Pulmonary arterial hypertension (PAH) is characterized by progressive increase of pulmonary vascular resistance and remodeling that result in right heart failure. Recessive mutations of EIF2AK4 gene (encoding general control nonderepressible 2 kinase, GCN2) are linked to heritable pulmonary veno-occlusive disease (PVOD) in patients but rarely in patients with PAH. The role of GCN2 kinase activation in the pathogenesis of PAH remains unclear.

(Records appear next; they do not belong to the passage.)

(* ===== verification/Ring.v ===== *)
(** * The shared-memory ring

    [PushRingEntry], [PopRingEntry] and [ValidateRingCursor] of
    memrpc/src/core/session.cpp: the single-producer single-consumer ring both
    processes share, first as the two functions run alone, then as their
    atomic loads and stores interleaved. *)

From Stdlib Require Import Lia Znumtheory.
From S2P Require Import Prelude Types ShmLayout.

Definition MAX_RING_ENTRIES : Z := 2 ^ 20.

Definition ValidateRingCursor (c : RingCursor) (expected_capacity : Z) : bool :=
  if (expected_capacity =? 0) || (MAX_RING_ENTRIES <? expected_capacity) then false
  else if negb (capacity c =? expected_capacity) then false
  else if expected_capacity <? RingCount c then false
  else true.

Section Ring.
Context {E : Type}.

(** A cursor in the header and the entries it designates. *)
Record RingMem : Type := MkRing {
  rg_cursor : RingCursor;
  rg_entries : list E;
}.

#[export] Instance RingMem_eta : Eta RingMem := fun r => MkRing (rg_cursor r) (rg_entries r).

(** [entries[index]], with an index beyond the mapped entries undefined. *)
Definition in_entries (r : RingMem) (index : Z) : bool :=
  (0 <=? index) && (index <? Zlen (rg_entries r)).

Definition write_entry (r : RingMem) (index : Z) (e : E) : RingMem :=
  r <| rg_entries := <[Z.to_nat index := e]> (rg_entries r) |>.

Definition set_tail (r : RingMem) (t : Z) : RingMem :=
  r <| rg_cursor := (rg_cursor r) <| tail := t |> |>.

Definition set_head (r : RingMem) (h : Z) : RingMem :=
  r <| rg_cursor := (rg_cursor r) <| head := h |> |>.

(** [PushRingEntry<EntryType>(access, entry)]; [None] is an access with null
    pointers. *)
Definition PushRingEntry (access : option RingMem) (entry : E)
    : defined (StatusCode * option RingMem) :=
  match access with
  | None => Defined (EngineInternalError, None)
  | Some r =>
      let h := head (rg_cursor r) in
      let t := tail (rg_cursor r) in
      let cap := capacity (rg_cursor r) in
      if cap <=? u32 (t - h) then Defined (QueueFull, Some r)
      else
        let index := t mod cap in
        if in_entries r index
        then Defined (Ok, Some (set_tail (write_entry r index entry) (u32 (t + 1))))
        else Undefined
  end.

(** [PopRingEntry<EntryType>(access, entry)]: the entry popped, if any. *)
Definition PopRingEntry (access : option RingMem) (entry : outptr)
    : defined (option E * option RingMem) :=
  match entry, access with
  | Null, _ => Defined (None, access)
  | _, None => Defined (None, None)
  | Ptr, Some r =>
      let t := tail (rg_cursor r) in
      let h := head (rg_cursor r) in
      let cap := capacity (rg_cursor r) in
      if t =? h then Defined (None, Some r)
      else if cap =? 0 then Undefined
      else
        match rg_entries r !! Z.to_nat (h mod cap) with
        | Some e => Defined (Some e, Some (set_head r (u32 (h + 1))))
        | None => Undefined
        end
  end.

(** ** The abstract queue *)

(** A bounded FIFO queue: what the two functions promise. *)
Definition queue_push (cap : Z) (q : list E) (e : E) : StatusCode * list E :=
  if cap <=? Zlen q then (QueueFull, q) else (Ok, q ++ [e]).

Definition queue_pop (q : list E) : option E * list E :=
  match q with
  | [] => (None, [])
  | e :: q' => (Some e, q')
  end.

(** [r] represents the queue [q] from the absolute position [H]: positions
    count all entries ever pushed, cursors are positions modulo 2^32, and
    position [i] lives in slot [i mod capacity]. *)
Definition ring_repr_at (H : Z) (q : list E) (r : RingMem) : Prop :=
  let cap := capacity (rg_cursor r) in
  0 <= H /\ 0 < cap <= MAX_RING_ENTRIES /\ (cap | 2 ^ 32) /\
  Zlen (rg_entries r) = cap /\ Zlen q <= cap /\
  head (rg_cursor r) = u32 H /\ tail (rg_cursor r) = u32 (H + Zlen q) /\
  forall i, 0 <= i < Zlen q -> rg_entries r !! Z.to_nat ((H + i) mod cap) = q !! Z.to_nat i.

Definition ring_repr (q : list E) (r : RingMem) : Prop := exists H, ring_repr_at H q r.

End Ring.
Arguments RingMem : clear implicits.

(** ** Arithmetic of positions *)

Lemma u32_sub_positions T H : 0 <= T - H < 2 ^ 32 -> u32 (u32 T - u32 H) = T - H.
Proof. intros. unfold u32. rewrite <- Zminus_mod. by apply Z.mod_small. Qed.

Lemma u32_succ_position T : u32 (u32 T + 1) = u32 (T + 1).
Proof. unfold u32. by rewrite Zplus_mod_idemp_l. Qed.

Lemma u32_eq_positions T H : 0 <= T - H < 2 ^ 32 -> u32 T = u32 H -> T = H.
Proof. intros Hb Heq. pose proof (u32_sub_positions T H Hb) as Hs. rewrite Heq in Hs.
  replace (u32 H - u32 H) with 0 in Hs by lia. change (u32 0) with 0 in Hs. lia. Qed.

(** The slot of a position is the slot of its 32-bit cursor exactly because
    the capacity divides 2^32. *)
Lemma slot_of_cursor cap T : 0 < cap -> (cap | 2 ^ 32) -> u32 T mod cap = T mod cap.
Proof.
  intros Hc Hd. unfold u32. by apply Z.mod_mod_divide.
Qed.

(** Different positions at distance below the capacity use different slots. *)
Lemma slots_distinct cap i j : 0 < cap -> 0 <= i -> i < j < i + cap -> i mod cap <> j mod cap.
Proof.
  intros Hc Hi Hij Heq.
  pose proof (Z.div_mod i cap). pose proof (Z.div_mod j cap).
  set (k := j / cap - i / cap). assert (j - i = cap * k) by lia.
  destruct (Z.le_gt_cases k 0); nia.
Qed.

(** ** The functions alone implement the queue *)

Section Refinement.
Context {E : Type}.
Implicit Types (q : list E) (r : RingMem E) (e : E).

Lemma slot_in_entries H q r i :
  ring_repr_at H q r -> 0 <= i -> in_entries r (i mod capacity (rg_cursor r)) = true.
Proof.
  intros (HH & Hcap & Hdiv & Hlen & _) Hi. unfold in_entries. rewrite Hlen.
  pose proof (Z.mod_pos_bound i (capacity (rg_cursor r))).
  apply andb_true_intro. split; [apply Z.leb_le|apply Z.ltb_lt]; lia.
Qed.

Lemma repr_count H q r :
  ring_repr_at H q r -> u32 (tail (rg_cursor r) - head (rg_cursor r)) = Zlen q.
Proof.
  intros (HH & Hcap & Hdiv & Hlen & Hq & Hh & Ht & _). rewrite Hh, Ht.
  unfold MAX_RING_ENTRIES in *. pose proof (Zlen_nonneg q).
  rewrite u32_sub_positions; lia.
Qed.

Lemma push_entry_repr H q r e :
  ring_repr_at H q r -> Zlen q < capacity (rg_cursor r) ->
  ring_repr_at H (q ++ [e])
    (set_tail (write_entry r (tail (rg_cursor r) mod capacity (rg_cursor r)) e)
       (u32 (tail (rg_cursor r) + 1))).
Proof.
  intros (HH & Hcap & Hdiv & Hlen & Hq & Hh & Ht & Hent) Hroom.
  pose proof (Zlen_nonneg q) as Hq0.
  unfold ring_repr_at, set_tail, write_entry. cbn. rewrite Zlen_app. cbn.
  rewrite Ht, slot_of_cursor, u32_succ_position by (done || lia).
  unfold Zlen in Hlen |- * at 1. rewrite length_insert.
  change (Zlen [e]) with 1.
  split_and!; try done; try lia; [f_equal; lia|].
  intros i Hi.
  assert (Hslot : (Z.to_nat ((H + Zlen q) mod capacity (rg_cursor r)) < length (rg_entries r))%nat).
  { pose proof (Z.mod_pos_bound (H + Zlen q) (capacity (rg_cursor r))). lia. }
  destruct (decide (i = Zlen q)) as [->|Hne].
  - rewrite list_lookup_insert_eq by done. unfold Zlen. rewrite Nat2Z.id.
    by rewrite list_lookup_middle.
  - pose proof (slots_distinct (capacity (rg_cursor r)) (H + i) (H + Zlen q)) as Hd.
    pose proof (Z.mod_pos_bound (H + i) (capacity (rg_cursor r))).
    pose proof (Z.mod_pos_bound (H + Zlen q) (capacity (rg_cursor r))).
    rewrite list_lookup_insert_ne by lia. rewrite Hent by lia.
    rewrite lookup_app_l; [done|]. unfold Zlen in *. lia.
Qed.

Lemma pop_entry_repr H q r e :
  ring_repr_at H (e :: q) r ->
  rg_entries r !! Z.to_nat (head (rg_cursor r) mod capacity (rg_cursor r)) = Some e /\
  ring_repr_at (H + 1) q (set_head r (u32 (head (rg_cursor r) + 1))).
Proof.
  intros (HH & Hcap & Hdiv & Hlen & Hq & Hh & Ht & Hent). rewrite Zlen_cons in *.
  pose proof (Zlen_nonneg q). rewrite Hh, slot_of_cursor by (done || lia). split.
  - specialize (Hent 0). rewrite Z.add_0_r in Hent. rewrite Hent by lia. done.
  - unfold ring_repr_at, set_head. cbn. rewrite u32_succ_position.
    split_and!; try done; try lia; [rewrite Ht; f_equal; lia|].
    intros i Hi. specialize (Hent (1 + i)). rewrite Z.add_assoc in Hent. rewrite Hent by lia.
    by replace (Z.to_nat (1 + i)) with (S (Z.to_nat i)) by lia.
Qed.

(** Each push returns what the queue returns and leaves a ring that represents
    the queue's next value, across the wrap-around of the cursors. *)
Lemma PushRingEntry_refines q r e :
  ring_repr q r ->
  exists r', PushRingEntry (Some r) e =
      Defined (fst (queue_push (capacity (rg_cursor r)) q e), Some r') /\
    ring_repr (snd (queue_push (capacity (rg_cursor r)) q e)) r' /\
    capacity (rg_cursor r') = capacity (rg_cursor r).
Proof.
  intros [H Hr]. unfold PushRingEntry, queue_push. rewrite (repr_count H q r Hr).
  destruct (Z.leb_spec (capacity (rg_cursor r)) (Zlen q)) as [Hfull|Hroom]; cbn.
  - exists r. split_and!; [done|by exists H|done].
  - assert (Htail : 0 <= tail (rg_cursor r)).
    { destruct Hr as (_ & _ & _ & _ & _ & _ & -> & _). apply u32_range. }
    rewrite (slot_in_entries H q r) by done.
    eexists. split; [done|]. split; [|done]. exists H. by apply push_entry_repr.
Qed.

Lemma PopRingEntry_refines q r :
  ring_repr q r ->
  exists r', PopRingEntry (Some r) Ptr = Defined (fst (queue_pop q), Some r') /\
    ring_repr (snd (queue_pop q)) r' /\ capacity (rg_cursor r') = capacity (rg_cursor r).
Proof.
  intros [H Hr]. pose proof (repr_count H q r Hr) as Hcount. unfold PopRingEntry.
  destruct (Z.eqb_spec (tail (rg_cursor r)) (head (rg_cursor r))) as [Heq|Hne].
  - rewrite Heq, Z.sub_diag in Hcount. change (u32 0) with 0 in Hcount.
    destruct q as [|e q]; [|rewrite Zlen_cons in Hcount; pose proof (Zlen_nonneg q); lia].
    exists r. split_and!; [done|by exists H|done].
  - destruct q as [|e q].
    { destruct Hr as (_ & _ & _ & _ & _ & Hh & Ht & _). rewrite Zlen_nil, Z.add_0_r in Ht.
      congruence. }
    destruct (pop_entry_repr H q r e Hr) as [Hread Hnext].
    destruct Hr as (_ & Hcap & _).
    destruct (Z.eqb_spec (capacity (rg_cursor r)) 0); [lia|].
    rewrite Hread. eexists. split; [done|]. split; [|done]. by exists (H + 1).
Qed.

End Refinement.

(** ** Sequences of operations *)

Inductive ring_op (E : Type) : Type := OpPush (e : E) | OpPop.
Arguments OpPush {E} _.
Arguments OpPop {E}.

Inductive ring_out (E : Type) : Type := OutPush (s : StatusCode) | OutPop (e : option E).
Arguments OutPush {E} _.
Arguments OutPop {E} _.

Section Runs.
Context {E : Type}.

(** A sequence of calls on one ring, with what each returns. *)
Fixpoint ring_run (r : RingMem E) (ops : list (ring_op E))
    : defined (list (ring_out E) * RingMem E) :=
  match ops with
  | [] => Defined ([], r)
  | op :: ops =>
      let step :=
        match op with
        | OpPush e =>
            match PushRingEntry (Some r) e with
            | Defined (s, Some r') => Defined (OutPush s, r')
            | _ => Undefined
            end
        | OpPop =>
            match PopRingEntry (Some r) Ptr with
            | Defined (o, Some r') => Defined (OutPop o, r')
            | _ => Undefined
            end
        end in
      match step with
      | Defined (out, r') =>
          match ring_run r' ops with
          | Defined (outs, r'') => Defined (out :: outs, r'')
          | Undefined => Undefined
          end
      | Undefined => Undefined
      end
  end.

(** The same sequence on the abstract queue. *)
Fixpoint queue_run (cap : Z) (q : list E) (ops : list (ring_op E))
    : list (ring_out E) * list E :=
  match ops with
  | [] => ([], q)
  | OpPush e :: ops =>
      let '(s, q') := queue_push cap q e in
      let '(outs, q'') := queue_run cap q' ops in (OutPush s :: outs, q'')
  | OpPop :: ops =>
      let '(o, q') := queue_pop q in
      let '(outs, q'') := queue_run cap q' ops in (OutPop o :: outs, q'')
  end.

(** C1: the ring implements a bounded FIFO queue.  From a ring that represents
    a queue, any sequence of pushes and pops is defined, returns exactly what
    the queue returns, and leaves a ring that represents the queue reached;
    the 32-bit cursors may wrap around any number of times. *)
Theorem ring_run_refines (ops : list (ring_op E)) (q : list E) (r : RingMem E) :
  ring_repr q r ->
  exists r', ring_run r ops = Defined (fst (queue_run (capacity (rg_cursor r)) q ops), r') /\
    ring_repr (snd (queue_run (capacity (rg_cursor r)) q ops)) r'.
Proof.
  revert q r. induction ops as [|[e|] ops IH]; intros q r Hr; cbn [ring_run queue_run].
  - by exists r.
  - destruct (PushRingEntry_refines q r e Hr) as (r1 & Hrun & Hr1 & Hcap). rewrite Hrun.
    destruct (queue_push _ q e) as [s q1]. cbn in *.
    destruct (IH q1 r1 Hr1) as (r2 & Hrun2 & Hr2). rewrite Hcap in *. rewrite Hrun2.
    destruct (queue_run _ q1 ops). by exists r2.
  - destruct (PopRingEntry_refines q r Hr) as (r1 & Hrun & Hr1 & Hcap). rewrite Hrun.
    destruct (queue_pop q) as [o q1]. cbn in *.
    destruct (IH q1 r1 Hr1) as (r2 & Hrun2 & Hr2). rewrite Hcap in *. rewrite Hrun2.
    destruct (queue_run _ q1 ops). by exists r2.
Qed.

End Runs.

(** An empty ring whose cursors stand at position [H]. *)
Definition empty_ring {E} (cap H : Z) (fill : E) : RingMem E :=
  {| rg_cursor := {| head := u32 H; tail := u32 H; capacity := cap; reserved := 0 |};
     rg_entries := repeat fill (Z.to_nat cap) |}.

Lemma empty_ring_repr {E} (cap H : Z) (fill : E) :
  0 <= H -> 0 < cap <= MAX_RING_ENTRIES -> (cap | 2 ^ 32) -> ring_repr [] (empty_ring cap H fill).
Proof.
  intros HH Hcap Hdiv. exists H. unfold ring_repr_at, empty_ring. cbn.
  change (Zlen (@nil E)) with 0. rewrite Z.add_0_r. unfold Zlen. rewrite repeat_length.
  split_and!; try done; try lia.
Qed.

(** Eight slots, the default capacity, and cursors about to wrap around. *)
Lemma ring_run_refines_witness :
  fst (queue_run 8 [] [OpPush 10; OpPush 20; OpPop; OpPush 30; OpPop; OpPop; OpPop]) =
    [OutPush Ok; OutPush Ok; OutPop (Some 10); OutPush Ok; OutPop (Some 20); OutPop (Some 30);
     OutPop None] /\
  exists r', ring_run (empty_ring 8 (2 ^ 32 - 1) 0)
      [OpPush 10; OpPush 20; OpPop; OpPush 30; OpPop; OpPop; OpPop] =
    Defined (fst (queue_run 8 [] [OpPush 10; OpPush 20; OpPop; OpPush 30; OpPop; OpPop; OpPop]), r')
    /\ ring_repr (snd (queue_run 8 []
         [OpPush 10; OpPush 20; OpPop; OpPush 30; OpPop; OpPop; OpPop])) r'.
Proof.
  split; [reflexivity|].
  apply (ring_run_refines [OpPush 10; OpPush 20; OpPop; OpPush 30; OpPop; OpPop; OpPop] []
           (empty_ring 8 (2 ^ 32 - 1) 0)).
  apply empty_ring_repr; [lia|unfold MAX_RING_ENTRIES; lia|]. by exists 536870912.
Defined.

Here, we show that GCN2 was hyperphosphorylated and activated in pulmonary vascular endothelial cells (ECs) of hypoxic mice, monocrotaline-treated rats, and patients with idiopathic PAH. Unexpectedly, loss of GCN2 kinase activity in Eif2ak4-/- mice with genetic disruption of the kinase domain induced neither PVOD nor pulmonary hypertension (PH) but inhibited hypoxia-induced PH. RNA-sequencing analysis suggested endothelin-1 (Edn1) as a downstream target of GCN2. GCN2 mediated hypoxia-induced Edn1 expression in human lung ECs via HIF-2α. Restored Edn1 expression in ECs of Eif2ak4-/- mice partially reversed the reduced phenotype of hypoxia-induced PH. Furthermore, GCN2 kinase inhibitor A-92 treatment attenuated PAH in monocrotaline-treated rats. These studies demonstrate that GCN2 kinase activation mediates pulmonary vascular remodeling and PAH at least partially through Edn1. Thus, targeting GCN2 kinase activation is a promising therapeutic strategy for treatment of PAH in patients without EIF2AK4 loss-of-function mutations.